What do the Chinese call ping pong? Ping pong.

Dont look at me.

What smells like shit and is covered in cheese? Sean's pizza socks.

What's the difference between an elephant and I?Our mass.

Why I the kid still at school? His mom was brutally run over by a car

Why couldn't Helen Keller drive? She was blind and deaf, leaving her unable to respond to external stimuli and thus unlikely to able to pass a basic driving test.

banana

1,984

A black man walked into a bar. Had a drink, and left.

A young girl falls off a swing, she is paralysed from the neck down and unable to walk every agian.

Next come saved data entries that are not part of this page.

(** A clock that runs backwards blocks the owner: the socket, if any, is closed and
    nothing else is asked for. *)
Theorem connection_clock_regression (c : Connection) ids k :
  let clk := match k with CallStart _ clk | CallStop clk | CallUpdate _ _ clk => clk end in
  monotonic_ms clk < c_last_clock_ms c →
  (∀ ent e clk', k = CallUpdate ent e clk' → event_id e = None ∨ event_id e = c_active c) →
  let t := perform k c ids in
  c_phase (t_conn t) = CpBlocked ∧ effects (t_out t) = close_effects c ∧ out_messages (t_out t) = [].
Proof.
  intros clk Hlt Hcur.
  assert (let t := (owner_clock clk (begin (Product := Product) c ids)).1 in
          (owner_clock clk (begin (Product := Product) c ids)).2 = false ∧ c_phase (t_conn t) = CpBlocked ∧
          effects (t_out t) = close_effects c ∧ out_messages (t_out t) = []) as Hc.
  { unfold owner_clock. cbn [begin t_conn]. rewrite (proj2 (Z.ltb_lt _ _)) by done. cbn [fst snd].
    split_and!; [done|apply block_phase| |done].
    by destruct (block_equiv ClockRegressed (begin (Product := Product) c ids) (Forall_nil_2 _)) as (_ & _ & -> & _). }
  cbn zeta in Hc. unfold clk in *. destruct k as [device clk'|clk'|ent e clk']; cbn [ReceiverConnectionCapture.perform].
  - unfold start, stop. destruct (owner_clock clk' (begin c ids)) as [t f]. cbn [fst snd] in Hc. destruct Hc as (-> & Hp & Hc).
    rewrite bool_decide_eq_true_2; done.
  - unfold stop. destruct (owner_clock clk' (begin c ids)) as [t f]. cbn [fst snd] in Hc. by destruct Hc as (-> & Hp & Hc).
  - unfold ReceiverConnection.update.
    assert (bool_decide (is_Some (event_id e)) && negb (bool_decide (event_id e = c_active c)) = false) as Hs.
    { destruct (Hcur ent e clk' eq_refl) as [Hn|Hn]; rewrite Hn; [done|].
      by rewrite (bool_decide_eq_true_2 (c_active c = c_active c)), andb_false_r. }
    cbn [begin t_conn] in *. rewrite Hs. fold (begin (Product := Product) c ids).
    destruct (owner_clock clk' (begin c ids)) as [t f]. cbn [fst snd] in Hc. by destruct Hc as (-> & Hp & Hc).
Qed.
(* ===== verification/CloudRecordsCorrect.v ===== *)
(** * Correctness of the cloud record merge

    The order of records is a total preorder on (time of the edit, digest of the content);
    reading a page merges it key by key, newest record first; what is pending afterwards is
    exactly what the server lacks; and devices that have read the same pages agree.

    A migration between account formats acts on each record by itself, whatever the order
    of the loop; it keeps the times of the edits and, for the formats that exist, every
    record but the retired flight plan. No key belongs to two record families, and what a
    family encodes it decodes. *)

From Stdlib Require Import Strings.Byte.
From stdpp Require Import base list strings gmap sets fin_maps.
From S2P Require Import Prelude Utf8 NavKvRead CloudRecords.

Local Open Scope Z_scope.

(** What the merge relies on: encoding a JSON value in memory does not fail. *)
Class CodecTotal `{!CloudCodecs} : Prop :=
  versioned_to_vec_total v j : ∃ b, versioned_to_vec v j = Ok b.

Section order.
Context {CC : CloudCodecs} {CT : CodecTotal}.
Implicit Types (a b c r : CloudRecord Json) (s : SynchronizedRecordStore) (k : bytes).

Definition stamp r : Z := default LEGACY_UNKNOWN_MUTATION_EPOCH_MS (modified_at_epoch_ms r).
Definition digest r : bytes :=
  match versioned_to_vec (schema_version r) (value r) with Ok b => sha256 b | Err _ => [] end.
Definition rank_cmp a b : comparison :=
  match Z.compare (stamp a) (stamp b) with Eq => bytes_cmp (digest a) (digest b) | o => o end.
(* ===== verification/DeviceSetupCode.v ===== *)
(** * Device setup codes (app-core/src/device_setup_code.rs)

    The code that links another device to a Sync Account: the account's secret and server
    as a protobuf message with a checksum, in base64 behind a prefix. The protobuf encoding
    (prost), base64 and SHA-256 are parameters. *)

From Stdlib Require Import Strings.Byte.
From stdpp Require Import base list strings.
From S2P Require Import Prelude Utf8 NavKvRead CloudRecords CloudAcs.

Local Open Scope Z_scope.

Definition SETUP_PREFIX : bytes := bs "AB3.".
Definition CHECKSUM_BYTES : nat := 8.

Inductive DeviceSetupProvider := SetupAerobagCloud (base_url account_locator : bytes).
Record DeviceSetupCode := { ds_root_secret : bytes; ds_provider : DeviceSetupProvider }.

Record WireAerobagCloudSetup := { wa_base_url : bytes; wa_account_locator : bytes }.
Record WireDeviceSetupCodeV3 := { wd_root_secret : bytes; wd_provider : option WireAerobagCloudSetup }.

(** [prost]'s [encode_to_vec] and [decode]. *)
Class SetupWire := {
  wire_encode : WireDeviceSetupCodeV3 → bytes;
  wire_decode : bytes → option WireDeviceSetupCodeV3 }.

Section codes.
Context {CC : CloudCodecs} {CX : CloudCrypto} {SW : SetupWire}.

Definition encode_wire_bytes (payload : bytes) : bytes :=
  SETUP_PREFIX ++ b64_encode (payload ++ take CHECKSUM_BYTES (sha256 payload)).

Definition encode_device_setup_code (c : DeviceSetupCode) : bytes :=
  let '(SetupAerobagCloud base_url locator) := ds_provider c in
  encode_wire_bytes (wire_encode
    {| wd_root_secret := ds_root_secret c;
       wd_provider := Some {| wa_base_url := base_url; wa_account_locator := locator |} |}).

Definition fixed_32 (b : bytes) (text : string) : result string bytes :=
  if len b =? 32 then Ok b else Err text.

Definition decode_device_setup_code (encoded : bytes) : result string DeviceSetupCode :=
  let encoded := trim encoded in
  body ← ok_or (strip_prefix encoded SETUP_PREFIX) "Device Setup Code has an unsupported format"%string;
  b ← ok_or (b64_decode body) "Device Setup Code is not valid base64"%string;
  _ ← guard_err (len b <=? Z.of_nat CHECKSUM_BYTES) "Device Setup Code content is truncated"%string;
  let payload_len := (length b - CHECKSUM_BYTES)%nat in
  let payload := take payload_len b in
  let supplied_checksum := drop payload_len b in
  _ ← guard_err (negb (bool_decide (supplied_checksum = take CHECKSUM_BYTES (sha256 payload))))
        "Device Setup Code checksum does not match"%string;
  wire ← ok_or (wire_decode payload) "Device Setup Code protobuf is invalid"%string;
  secret ← fixed_32 (wd_root_secret wire) "Device Setup Code root secret must be 256 bits";
  match wd_provider wire with
  | Some provider =>
      _ ← guard_err (bool_decide (trim (wa_base_url provider) = [])) "Aerobag Cloud provider URL is missing"%string;
      locator ← fixed_32 (wa_account_locator provider) "Aerobag Cloud account locator must be 256 bits";
      Ok {| ds_root_secret := secret; ds_provider := SetupAerobagCloud (wa_base_url provider) locator |}
  | None => Err "Device Setup Code has no storage provider"%string
  end.

End codes.

(** ** Proofs *)

(** Printable ASCII without the space. *)
Definition graphic (b : byte) : Prop := 33 ≤ b2z b ≤ 126.

Lemma chars_graphic s : Forall graphic s → chars s = (λ b, [b]) <$> s.
Proof.
  unfold chars. induction 1 as [|b s Hb Hs IH]; [done|].
  rewrite utf8_chunks_cons. unfold utf8_next, byte_or_0. cbn [lookup list_lookup].
  replace (b2z b <? 128) with true by (symmetry; apply Z.ltb_lt; unfold graphic in Hb; lia).
  rewrite !fmap_cons. cbn [take drop snd]. by rewrite <- IH.
Qed.
Lemma skip_while_none {A} (p : A → bool) l : (∀ x, x ∈ l → p x = false) → skip_while p l = l.
Proof. destruct l as [|x l]; [done|]. intros H. simpl. by rewrite (H x) by left. Qed.
Lemma trim_graphic s : Forall graphic s → trim s = s.
Proof.
  intros Hs. unfold trim, trim_chars. rewrite chars_graphic by done.
  assert (∀ c, c ∈ (λ b : byte, [b]) <$> s → is_whitespace c = false) as Hno.
  { intros c (b & -> & Hb)%list_elem_of_fmap. rewrite Forall_forall in Hs. specialize (Hs b Hb).
    unfold graphic in Hs. unfold is_whitespace. rewrite fmap_cons. cbn [fmap list_fmap].
    unfold byte_in. destruct (Z.eqb_spec (b2z b) 32), (Z.leb_spec 9 (b2z b)), (Z.leb_spec (b2z b) 13); simpl; lia || done. }
  rewrite (skip_while_none _ ((λ b : byte, [b]) <$> s)) by done.
  rewrite skip_while_none by (intros c; rewrite elem_of_reverse; apply Hno).
  rewrite reverse_involutive. clear. induction s as [|b s IH]; [done|]. rewrite fmap_cons. cbn [concat app]. by rewrite IH.
Qed.

Lemma strip_prefix_app pre s : strip_prefix (pre ++ s) pre = Some s.
Proof.
  unfold strip_prefix. assert (starts_with (pre ++ s) pre = true) as ->.
  { induction pre as [|b pre IH]; simpl; [by destruct s|]. by rewrite bool_decide_true. }
  by rewrite drop_app_length.
Qed.

Section roundtrip.
Context {CC : CloudCodecs} {CX : CloudCrypto} {SW : SetupWire}.
Context (b64_round : ∀ b, b64_decode (b64_encode b) = Some b)
        (b64_graphic : ∀ b, Forall graphic (b64_encode b))
        (digest_length : ∀ b, length (sha256 b) = 32%nat)
        (wire_round : ∀ w, (∀ p, wd_provider w = Some p → utf8_valid (wa_base_url p) = true) →
                           wire_decode (wire_encode w) = Some w)
        (wire_nonempty : ∀ w, wd_root_secret w ≠ [] → wire_encode w ≠ []).

(** A setup code reads back as what it was made from, if the secret and the account have
    their size and the server is named. *)
Theorem device_setup_code_roundtrip c base_url locator :
  ds_provider c = SetupAerobagCloud base_url locator →
  len (ds_root_secret c) = 32 → len locator = 32 → utf8_valid base_url = true → trim base_url ≠ [] →
  decode_device_setup_code (encode_device_setup_code c) = Ok c.
Proof.
  destruct c as [secret provider]. cbn [ds_provider ds_root_secret]. intros -> Hsec Hloc Hutf Hurl.
  unfold encode_device_setup_code, decode_device_setup_code, encode_wire_bytes. cbn [ds_provider ds_root_secret].
  set (w := {| wd_root_secret := secret; wd_provider := _ |}).
  rewrite trim_graphic.
  2: { apply Forall_app. split; [|done]. unfold SETUP_PREFIX. repeat constructor; done. }
  cbv zeta. rewrite strip_prefix_app. cbn [ok_or mbind result_bind]. rewrite b64_round. cbn [ok_or mbind result_bind].
  set (sum := take CHECKSUM_BYTES (sha256 (wire_encode w))).
  assert (length sum = CHECKSUM_BYTES) as Hsum by (unfold sum; rewrite length_take, digest_length; done).
  replace (length (wire_encode w ++ sum) - CHECKSUM_BYTES)%nat with (length (wire_encode w))
    by (rewrite length_app; lia).
  rewrite take_app_length, drop_app_length.
  assert (len (wire_encode w ++ sum) <=? Z.of_nat CHECKSUM_BYTES = false) as ->.
  { apply Z.leb_gt. unfold len. rewrite length_app. assert (wire_encode w ≠ []) by (apply wire_nonempty; by destruct secret).
    destruct (wire_encode w); [done|]. simpl. lia. }
  cbn [guard_err mbind result_bind]. rewrite bool_decide_true by done. cbn [negb guard_err mbind result_bind].
  rewrite wire_round by (intros p [= <-]; done). cbn [ok_or mbind result_bind]. unfold w, fixed_32. cbn [wd_root_secret wd_provider wa_base_url wa_account_locator].
  rewrite Hsec. cbn [Z.eqb Pos.eqb mbind result_bind]. rewrite bool_decide_false by done.
  cbn [guard_err mbind result_bind]. rewrite Hloc. done.
Qed.

End roundtrip.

A priest, a nun, and a rabbi walk into a bar. There's a massive earthquake and the bar collapses to the ground, killing everyone inside.

A black man and a Mexican fall off a cliff, who dies first? They both die from hitting sharp rocks at the bottom crushing their skulls, so it doesn't matter its just really sad.

What do you call a man who writes anti-jokes? Rhys, because that is my name. thank you

Why did the people thumbs-up the anti-joke? Because I threatened them with A GUN

What does the Cookie Monster eat? Nothing. The Cookie Monster is not a living, sentient being and does not require sustenance to live.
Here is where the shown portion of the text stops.